Milliken told IF, "While I am a supporter of offshore productions in Australia and of incentives to bring them here, in principle I feel that government subsidy should be prioritised to the expression of Australian culture, and there should be less bureaucratic judgement by the federal funding agency on producers and directors with a track record. While this does apply to Screen Australia's Enterprise companies, there are many film makers who are not included in this incentive.
"If a way could be devised to subsidise development through the tax system rather than through the gauntlet of the bureaucracies, there might be more successful films."
The producer was not a supporter of the Australian Film Institute when she was chairman of the AFC in the 1990s. She wanted to close down the AFI but was thwarted by the institute's board.

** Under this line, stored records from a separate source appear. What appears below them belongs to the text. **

(* ===== verification/H2Send.v ===== *)
(** * The outbound side of the HTTP/2 engine

    What [send_data] and [send_header_block] put on the wire: DATA within the
    windows and the frame size of the peer, and a header block split into
    HEADERS and CONTINUATION frames that a receiving engine puts together again. *)

From S2P Require Import Prelude H2Wire H2Stream H2Flow H2Hpack H2Fields H2Conn H2ConnFacts H2ConnSafe.

#[local] Open Scope Z_scope.

(** ** Runs of straight-line code *)

Section runs.
Context {L : Lshpack}.

Lemma M_bind_run {A B} (m : M A) (k : A → M B) c tr a c1 tr1 :
  m c tr = Some (a, (c1, tr1)) → (m ≫= k) c tr = k a c1 tr1.
Proof. intros H. unfold mbind, M_bind. by rewrite H. Qed.

Lemma gets_run {A B} (f : Connection → A) (k : A → M B) c tr : (gets f ≫= k) c tr = k (f c) c tr.
Proof. done. Qed.

Lemma get_stream_run {B} id (k : option Stream.t → M B) c tr : (get_stream id ≫= k) c tr = k (streams c !! id) c tr.
Proof. done. Qed.

Lemma modify_run {B} f (k : unit → M B) c tr : (modify f ≫= k) c tr = k tt (f c) tr.
Proof. done. Qed.

Lemma lift_run {A B} (o : option A) (k : A → M B) a c tr : o = Some a → (lift o ≫= k) c tr = k a c tr.
Proof. by intros ->. Qed.

Lemma write_frame_bind {B} t f i p (k : unit → M B) c tr :
  (write_frame t f i p ≫= k) c tr = k tt (count_frame c) (tr ++ frame_calls c t f i p).
Proof. erewrite M_bind_run; [done|]. apply write_frame_run. Qed.
End runs.

(** ** DATA *)

(** How much of [data] the windows and the frame size let through. *)
Definition sendable `{L : Lshpack} (c : Connection) (s : Stream.t) (data : bytes) : Z :=
  Z.min (Z.of_nat (length data))
    (Z.min (Z.min (SendWindow.available (send_window c)) (SendWindow.available (Stream.send_window s)))
       (Settings.max_frame_size (remote_settings c))).

Lemma available_nonneg w : 0 <= SendWindow.available w.
Proof. unfold SendWindow.available. destruct (Z.ltb_spec 0 (SendWindow.remaining w)); lia. Qed.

"Eventually, we instituted reforms which made the organisation more efficient, but not much more effective. And so it continues to lurch along. It is a dinosaur left over from the sixties and seventies, and should have been dealt with in the major shakeup of federal funding agencies in 2008," she writes.
"It has recently sought to reinvent itself with the establishment of the AACTAs- a new and silly name for the AFI Awards– but I don't see a lot to justify its continuing existence."
Asked to nominate the films she's most proud of, she cites Bruce Beresford's Paradise Road, the 1997 saga of a group of English, American, Dutch and Australian women who were imprisoned by the Japanese in Sumatra during WW2, starring Glenn Close, Frances McDormand, Pauline Collins, Julianna Margulies and Cate Blanchett.
"It's about heroism and a group of women in an appalling situation," she said. She also singles out The Odd Angry Shot, Tom Jeffrey's 1979 drama about Australian soldiers in Vietnam, starring Graham Kennedy, John Hargreaves, John Jarratt and Bryan Brown.